When 2020 started, two of my biggest event-driven, macro concerns were rising geopolitical tensions with Iran and the potential for a messy run-up to the presidential election.
Then the pandemic happened.
The ground underneath the global economy shifted astronomically, quickly, and in ways few could have anticipated. Within 30 days, the stock market had declined -30% and the economy was in a deep recession. But then, with the economic crisis seemingly just getting started, the stock market baffled many investors with its strong and “v-shaped” rebound – even as a thick blanket of uncertainty still hangs over the economy.
Needless to say, it’s been one of the most interesting starts to a year in my career. Now that we’re halfway through it, I think it’s a good opportunity to zoom out and take stock of what happened and parse the experience for lessons and insights. Here are four of mine:
- Risk Happens Fast, But Markets Move Faster
When the stock market peaked on February 19th, the economy wasn’t yet in a steep economic recession – but it was about to be. By the time the federal and state governments had started asking Americans to limit travel, socially distance, and stay home if possible (around mid-March), the S&P 500 was already down around -30% and close to hitting a bottom.1 Risk happens fast, but markets move faster.
The lesson for investors here, in my view, is a stark reminder that while most people assess and understand risk in real-time – based on watching the news or reading the newspaper – the stock market anticipates risks before they become widely known. By the time most investors realize it’s a recession and an economic crisis, it’s too late.
- Event-Driven Bears are Scary but Lack Stamina
Bear markets generally fall into one of three categories:
- Structural bear markets are triggered by structural imbalances and financial bubbles, often resulting in price shocks and deflation.
- Cyclical bear markets are part of a normal business cycle and typically commence during periods of high inflation and rising interest rates.
- Event-driven bear markets can be triggered by policy mistakes or any sudden shock. They typically lead to a sharp market decline but not a long recession.

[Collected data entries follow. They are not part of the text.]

(* ===== verification/Tools.v ===== *)
(** String and address tools: src/src/rmr/common/src/tools_static.c.

    Buffers are lists of bytes that hold everything from the pointer to the end
    of the object, so a C string [s] in a buffer is [s ++ 0 :: rest].  Functions
    that only see C strings take the string without its nil byte.  Allocation
    (strdup, malloc) is taken to succeed.  The address list the interfaces give
    (getifaddrs, getnameinfo) and the name service (gethostbyname) are arguments. *)

From stdpp Require Import pretty.
From S2P Require Import Prelude Bytes.

(** ** zt_buf_fill *)

(** The bytes the copy loop moves: [*sp] is read before [n] is tested. *)
Fixpoint zt_copy (sp : list Z) (n len : Z) : comp (list Z) :=
  match sp with
  | [] => UB
  | c :: sp' =>
      if negb (c =? 0) && (n <? len - 1) then
        bytes ← zt_copy sp' (n + 1) len; Ret (c :: bytes)
      else Ret []
  end.

(** The destination starts at [doff] of the object [dest]; the result is the
    number of bytes moved and the updated object. *)
Definition zt_buf_fill (dest : list Z) (doff : Z) (src : list Z) (len : Z) : comp (Z * list Z) :=
  bytes ← zt_copy src 0 len;
  dest' ← memcpy dest doff (bytes ++ [0]) 0 (zlen bytes + 1);
  Ret (zlen bytes, dest').

(** ** Tokenising *)

(** [strchr( buf + from, sep )] as an index into the buffer: the first [sep]
    at or after [from], before the terminating nil. *)
Fixpoint strchr_at (l : list Z) (i : nat) (sep : Z) : option nat :=
  match l with
  | [] => None
  | c :: l' => if c =? sep then Some i else if c =? 0 then None else strchr_at l' (S i) sep
  end.

Definition strchr (buf : list Z) (from : nat) (sep : Z) : option nat :=
  strchr_at (drop from buf) from sep.

(** The loop of uta_tokenise: token pointers are indices into the buffer, and
    each separator found is overwritten with nil. *)
Fixpoint tok_loop (fuel : nat) (n max : Z) (end_ : nat) (sep : Z) (buf : list Z) : list nat * list Z :=
  match fuel with
  | O => ([], buf)
  | S fuel' =>
      if (n <? max) && negb (default 0 (buf !! end_) =? 0) then
        match strchr buf end_ sep with
        | Some e =>
            let r := tok_loop fuel' (n + 1) max (S e) sep (<[e := 0]> buf) in
            (S e :: r.1, r.2)
        | None => ([], buf)
        end
      else ([], buf)
  end.

(** The tokens array (as indices) and the modified buffer.  A round of the loop
    moves [end] forward, so the buffer's length bounds the rounds. *)
Definition uta_tokenise (buf : list Z) (max sep : Z) : list nat * list Z :=
  if default 0 (buf !! 0%nat) =? 0 then ([], buf)
  else let r := tok_loop (length buf) 1 max 0 sep buf in (0%nat :: r.1, r.2).

(** The strings the token pointers reference after the call. *)
Definition token_strings (r : list nat * list Z) : list (list Z) :=
  map (fun p => cstr_of (drop p r.2)) r.1.

(** Reference: split a string at the first [k] separators. *)
Fixpoint tok_split (sep : Z) (k : Z) (s : list Z) : list (list Z) :=
  match s with
  | [] => [[]]
  | c :: s' =>
      if (c =? sep) && (0 <? k) then [] :: tok_split sep (k - 1) s'
      else match tok_split sep k s' with
           | t :: ts => (c :: t) :: ts
           | [] => [[c]]
           end
  end.

(** What a caller of uta_tokenise gets for the C string [s]. *)
Definition tokenise (s : list Z) (max sep : Z) : list (list Z) :=
  match s with [] => [] | _ => tok_split sep (max - 1) s end.

(** ** Address lists *)

Record if_addrs_t := mk_if_addrs {
  addrs : list (option (list Z));      (* the pointers in use, [naddrs] of them *)
}.

Fixpoint is_this_myip_loop (l : list (option (list Z))) (addr : list Z) : bool :=
  match l with
  | [] => false
  | Some a :: l' => if streq addr a then true else is_this_myip_loop l' addr
  | None :: l' => is_this_myip_loop l' addr
  end.

Definition is_this_myip (l : option if_addrs_t) (addr : option (list Z)) : bool :=
  match l, addr with
  | Some l, Some addr => is_this_myip_loop (addrs l) addr
  | _, _ => false
  end.

Definition uta_rmip_tokenise (buf : list Z) (iplist : option if_addrs_t) (max sep : Z) : list (list Z) :=
  (fix loop (toks : list (list Z)) : list (list Z) :=
     match toks with
     | [] => []
     | t :: toks' => if is_this_myip iplist (Some t) then loop toks' else t :: loop toks'
     end) (tokenise buf max sep).

(** The search loops return the index of the first hit. *)
Fixpoint index_of (p : list Z -> bool) (toks : list (list Z)) (i : Z) : Z :=
  match toks with
  | [] => -1
  | t :: toks' => if p t then i else index_of p toks' (i + 1)
  end.

Definition uta_has_str (buf str : list Z) (sep max : Z) : Z :=
  if max <? 2 then -1 else index_of (fun t => streq t str) (tokenise buf max sep) 0.

Definition has_myip (buf : option (list Z)) (iplist : option if_addrs_t) (sep max : Z) : bool :=
  if max <? 2 then false else
  match buf, iplist with
  | Some b, Some l => negb (index_of (fun t => is_this_myip (Some l) (Some t)) (tokenise b max sep) 0 =? -1)
  | _, _ => false
  end.

Definition get_default_ip (iplist : option if_addrs_t) : option (list Z) :=
  match iplist with
  | Some l => match addrs l with a :: _ => a | [] => None end
  | None => None
  end.

(** ** Building the list of our addresses *)

Inductive sa_family := AF_INET | AF_INET6 | AF_OTHER.

(** One element of the interface list: its name and, if it has an address, the
    family and the numeric host string getnameinfo gives for it. *)
Record ifaddr := mk_ifaddr {
  ifa_name : list Z;
  ifa_addr : option (sa_family * list Z);
}.

Definition isdigit (c : Z) : bool := (48 <=? c) && (c <=? 57).

(** snprintf keeps at most [size - 1] bytes. *)
Definition snprintf (size : Z) (s : list Z) : list Z := take (Z.to_nat (size - 1)) s.

Definition NI_MAXHOST : Z := 1025.

(** The string cut at the first occurrence of a character. *)
Fixpoint cut_at (c : Z) (s : list Z) : list Z :=
  match s with [] => [] | b :: s' => if b =? c then [] else b :: cut_at c s' end.

Definition with_port (fam : sa_family) (octs port : list Z) : list Z :=
  match fam with
  | AF_INET6 => $"[" ++ octs ++ $"]:" ++ port
  | _ => octs ++ $":" ++ port
  end.

(** One pass of the loop over the interfaces. *)
Definition ip_list_step (port : list Z) (target_if : option (list Z))
    (l : list (option (list Z))) (ele : ifaddr) : list (option (list Z)) :=
  if negb (streq (ifa_name ele) $"lo") &&
     match target_if with None => true | Some t => streq (ifa_name ele) t end
  then match ifa_addr ele with
       | Some (AF_OTHER, _) => l
       | Some (fam, octs) =>
           match octs with
           | [] => l
           | _ => if zlen l <? 128
                  then l ++ [Some (snprintf (NI_MAXHOST + 128) (with_port fam (cut_at 37 octs) port))]
                  else l
           end
       | None => l
       end
  else l.

Definition mk_ip_list (port : list Z) (env_bind_if : option (list Z)) (ifs : list ifaddr) : if_addrs_t :=
  match env_bind_if with
  | Some envp =>
      match envp with
      | c :: _ => if isdigit c || (c =? 91)
                  then mk_if_addrs [Some (snprintf (NI_MAXHOST + 128) (envp ++ $":" ++ port))]
                  else mk_if_addrs (foldl (ip_list_step port (Some envp)) [] ifs)
      | [] => mk_if_addrs (foldl (ip_list_step port (Some envp)) [] ifs)
      end
  | None => mk_if_addrs (foldl (ip_list_step port None) [] ifs)
  end.

(** ** Name lookup *)

(** The octets are taken from the low end of the host-order address. *)
Fixpoint octets (n : nat) (a : Z) : list Z :=
  match n with O => [] | S n' => octets n' (Z.shiftr a 8) ++ [Z.land a 255] end.

Definition decimal (z : Z) : list Z := bytes_of_string (pretty z).

Definition dotted (octs : list Z) : list Z :=
  match octs with
  | [a; b; c; d] => decimal a ++ $"." ++ decimal b ++ $"." ++ decimal c ++ $"." ++ decimal d
  | _ => []
  end.

(** [gethostbyname] gives the four bytes (network order) of the first address. *)
Definition uta_h2ip (gethostbyname : list Z -> option (list Z)) (hname : list Z) : option (list Z) :=
  if isdigit (default 0 (hname !! 0%nat)) || (default 0 (hname !! 0%nat) =? 91) then Some hname
  else
    let tok := match strchr (hname ++ [0]) 0 58 with
               | Some e => Some (drop (S e) hname) | None => None end in
    let dname := cut_at 58 hname in
    match gethostbyname dname with
    | None => None
    | Some h =>
        let octs := octets 4 (be_val h) in
        Some (snprintf 120 (match tok with
                            | Some p => dotted octs ++ $":" ++ p
                            | None => dotted octs end))
    end.

(** * Theorems *)

(** ** zt_buf_fill *)

Lemma zt_copy_spec src n len :
  0 <= n -> In 0 src \/ len - n <= zlen src -> src <> [] ->
  zt_copy src n len = Ret (take (Z.to_nat (len - 1 - n)) (cstr_of src)).
Proof.
  revert n. induction src as [|c src IH]; intros n Hn Hs Hne; [done|].
  cbn [zt_copy cstr_of]. destruct (Z.eqb_spec c 0) as [->|Hc]; simpl.
  { by rewrite take_nil. }
  destruct (Z.ltb_spec n (len - 1)) as [Hl|Hl].
  - rewrite IH.
    + replace (Z.to_nat (len - 1 - n)) with (S (Z.to_nat (len - 1 - (n + 1)))) by lia. done.
    + lia.
    + unfold zlen in *. simpl in Hs. destruct Hs as [[->|?]|?]; [done|by left|right; lia].
    + intros ->. unfold zlen in *. simpl in Hs. destruct Hs as [[->|[]]|?]; [done|lia].
  - by replace (Z.to_nat (len - 1 - n)) with O by lia.
Qed.

Lemma cstr_of_len buf : zlen (cstr_of buf) <= zlen buf.
Proof.
  induction buf as [|b buf IH]; simpl; [done|].
  destruct (b =? 0); unfold zlen in *; simpl; lia.
Qed.

Lemma cstr_of_take_app n buf rest : is_cstr (cstr_of buf) ->
  cstr_of (take n (cstr_of buf) ++ 0 :: rest) = take n (cstr_of buf).
Proof. intros H. apply cstr_of_app_nil. by apply Forall_take. Qed.

(** A source that is nil terminated, or holds at least [len] bytes, and a
    destination with room for [len] bytes: the copy is defined, and the
    destination starts with the (possibly cut) string and its nil byte. *)
Lemma zt_buf_fill_spec dest doff src len :
  1 <= len -> 0 <= doff -> doff + len <= zlen dest -> In 0 src \/ len <= zlen src ->
  let s := take (Z.to_nat (len - 1)) (cstr_of src) in
  zt_buf_fill dest doff src len = Ret (zlen s, splice dest doff (s ++ [0])).
Proof.
  intros Hl Hd Hroom Hsrc s. unfold zt_buf_fill.
  assert (src <> []) as Hne.
  { intros ->. destruct Hsrc as [[]|H]. unfold zlen in H. simpl in H. lia. }
  rewrite zt_copy_spec by (try done; try lia; rewrite Z.sub_0_r; auto). rewrite Z.sub_0_r. fold s.
  cbn [mbind comp_bind].
  assert (zlen s <= len - 1) as Hs. { unfold s, zlen. rewrite length_take. lia. }
  pose proof (zlen_nonneg s).
  rewrite memcpy_ret by (rewrite ?zlen_app; change (zlen [0]) with 1; lia).
  cbn [mbind comp_bind]. do 2 f_equal.
  replace (zlen s + 1) with (zlen (s ++ [0])) by (rewrite zlen_app; done). by rewrite slice_all.
Qed.

Lemma zt_buf_fill_ex dest doff src len :
  1 <= len -> 0 <= doff -> doff + len <= zlen dest -> In 0 src \/ len <= zlen src ->
  is_cstr (cstr_of src) ->
  exists n dest', zt_buf_fill dest doff src len = Ret (n, dest') /\
  cstr_of (slice dest' doff len) = take (Z.to_nat (len - 1)) (cstr_of src) /\
  n = zlen (cstr_of (slice dest' doff len)) /\ n <= len - 1 /\ zlen dest' = zlen dest /\
  forall i k, 0 <= i -> 0 <= k -> i + k <= doff \/ doff + len <= i ->
    slice dest' i k = slice dest i k.
Proof.
  intros Hl Hd Hroom Hsrc Hc. rewrite zt_buf_fill_spec by done. set (s := take _ _).
  eexists _, _. split; [done|].
  assert (zlen s <= len - 1) as Hs. { unfold s, zlen. rewrite length_take. lia. }
  assert (zlen (s ++ [0]) = zlen s + 1) as Hz by (rewrite zlen_app; done).
  pose proof (zlen_nonneg s).
  assert (cstr_of (slice (splice dest doff (s ++ [0])) doff len) = s) as E.
  { unfold slice, splice.
    rewrite drop_app_length' by (rewrite length_take; unfold zlen in *; lia).
    rewrite <-app_assoc, take_app_ge by (unfold zlen in *; lia). simpl.
    destruct (Z.to_nat len - length s)%nat eqn:El; [unfold zlen in *; lia|].
    simpl. apply cstr_of_take_app. done. }
  rewrite E. split_and!; [done|done|lia|apply zlen_splice; lia|].
  intros i k Hi Hk Hout. apply slice_splice_ne; lia.
Qed.

(** zt_buf_fill of a string into a field of [len] bytes always returns,
    never leaves the field, nil terminates it, leaves the bytes around the field
    alone, and returns the length of the string that a reader of the field then
    sees: the source string cut to [len - 1] bytes. *)
Theorem zt_buf_fill_terminates dest doff src len :
  1 <= len -> 0 <= doff -> doff + len <= zlen dest -> In 0 src \/ len <= zlen src ->
  is_cstr (cstr_of src) ->
  exists n dest', zt_buf_fill dest doff src len = Ret (n, dest') /\
  cstr_of (slice dest' doff len) = take (Z.to_nat (len - 1)) (cstr_of src) /\
  n = zlen (cstr_of (slice dest' doff len)) /\ n <= len - 1 /\ zlen dest' = zlen dest /\
  forall i k, 0 <= i -> 0 <= k -> i + k <= doff \/ doff + len <= i ->
    slice dest' i k = slice dest i k.
Proof. intros. by apply zt_buf_fill_ex. Qed.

So far, this episode has followed the patterns of an ‘event-driven’ bear market—steep, but shorter and less severe than structural and cyclical bear markets. I do believe it’s possible that this event-driven bear could evolve into a structural bear if the outbreak materially worsens and stimulus ends, but the jury is still out on both.
Source: Goldman Sachs3
- Initial Jobless Claims are a Key Indicator for Recessions and Bears
The two charts below look at initial jobless claims, which is defined as a claim filed by an unemployed individual after leaving an employer. The top chart shows the last year, and the bottom chart looks at a period during and after the Great Recession: January 1, 2008 to December 21, 2009. The fascinating takeaway from both data sets is that the stock market bottoms at almost exactly the time when initial jobless claims reach a peak. This, in my view, is no coincidence – the stock market is picking up the signal that the worst of the economic crisis is over, even though it will take the job market years to fully recover.
Investors often have a hard time with this reality. How can the stock market go up when hundreds of thousands – or even millions – of Americans are still losing their jobs? The answer is that the stock market is already looking ahead by six, twelve, even two years into the future. Just like the stock market plummeted well before anyone grasped the full damage to the job market, so too does the stock market soar well in advance of the job market recovering.
Initial Jobless Claims, June 2019 – June 2020
Source: Federal Reserve Bank of St. Louis4
Initial Jobless Claims, January 2008 – December 2009
Source: Federal Reserve Bank of St. Louis5
- Technology is King, but so is Diversification
The pandemic made even more apparent a trend that was already well underway: rapid expansion of the digital economy. Businesses and sectors that had been slow to adopt technological upgrades, enterprise software, cloud-based systems, and remote work are all scrambling to catch up. Technology helped soften the damage to the economy and the stock market, and are helping lead the recovery.
I’ve noticed many investors looking to tilt more heavily to technology as a result – I’d urge caution. Exposure to the Technology sector is a crucial component of any diversified equity strategy, there is no doubt about that. But now is a time to remember the merits of diversification as part of a long-term strategy. In my view, pivoting heavily to technology right now puts investors at risk of making two classic investment errors at once: chasing heat, and shifting asset allocation when your long-term goals haven’t changed.
Bottom Line for Investors
Above all, perhaps the most important lesson we can take away from the first six months of 2020 is a lesson we’ve known all along: don’t try to time the stock market. Risk happens fast, but the markets move faster. When investors try to react in a time of heightened emotion, volatility, uncertainty, and a stream of negative news, it leaves the door wide open to making critical mistakes. Diversification and a long-term focus are still king, but so is patience.